SWE-bench
SWE-bench copied to clipboard
Failing benchmark instances
Great job with the new containerized evaluation tool! I've run it a couple of times on the golden patches on SWE-bench Lite and overall it gives a more stable result than my swe-bench-docker setup. There are a few instances that fail intermittently, though. Some I recognize from tests in swe-bench-docker, and some are new. None of them are failing in 100% of the runs.
Django instances
In all the failing Django instances I've checked, the tests seem to pass but are marked as failed because other logs are being printed in the test results.
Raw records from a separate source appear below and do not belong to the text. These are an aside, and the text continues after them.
(** [pickCrossPath(sess)]. *)
Definition pickCrossPath (e : env) (sid : Z) (s : server) : option Addr * server :=
  let '(st, s) := stateFor (e_rng e) sid s in
  let '(o, sched) := PickWRR (st_sched st) in
  (k ← o; ps ← st_paths st !! k; Some (ps_addr ps), set_state sid (set_sched sched st) s).

(** The pass-through counter of the path of [a], stamped into [BlockSeq]. *)
Definition stamp (e : env) (sid : Z) (a : Addr) (f : frame) (s : server) : frame * server :=
  if HasFlag f FlagPassSeq then
    let '(st, s) := stateFor (e_rng e) sid s in
    let k := addr_string a in
    match st_paths st !! k with
    | None => (f, s)
    | Some ps =>
        (set_block (ps_pathSeq ps) f,
         set_state sid (set_path k (mkPathState (ps_addr ps) (ps_capacity ps) (ps_health ps)
           (ps_lastArrive ps) (ps_lastKeepalive ps) (u32 (ps_pathSeq ps + 1))) st) s)
    end
  else (f, s).

(** One frame of the loop of [sendToSession]; [one] is the picked endpoint, absent
    in cross-path mode. *)
Definition send_frame (e : env) (p : ptr) (x : ServerSession Addr Encoder) (one : option Addr)
    (f : frame) (s : server) : server * list output :=
  let '(f, s) := if HasFlag f FlagFECParity then
                   let '(q, s) := next_seq p s in (set_seq q f, s)
                 else (f, s) in
  let '(addr, s) := match one with
                    | Some a => (Some a, s)
                    | None => pickCrossPath e (s_ID x) s
                    end in
  match addr with
  | None => (s, [])
  | Some a => let '(f, s) := stamp e (s_ID x) a f s in (s, sendToAddr x a f)
  end.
Here's an example of a test that is marked as failed:
test_annotation_with_nested_outerref (expressions.tests.BasicExpressionsTests) ... System check identified no issues (0 silenced).
ok
The same test in a successful test output log
test_annotation_with_nested_outerref (expressions.tests.BasicExpressionsTests) ... ok
Other instances
In the following instances some different tests fails intermittently and I haven't found the root cause. I got the same issues in swe-bench-docker with matplotlib and sympy instances. I haven't got issues with psf__requests though.
- matplotlib__matplotlib-23987
- psf__requests-1963
- psf__requests-2317
- psf__requests-2674
- sympy__sympy-13177
- sympy__sympy-13146
Have you experienced the same issues? Is it also be possible for you to share your run_instance_logs
somewhere to compare to your successful evaluation runs. Would be nice to nail this once and for all :)
I've run the benchmarks on Ubuntu 22 VMs with 16 cores on Azure (max_workers = 14
)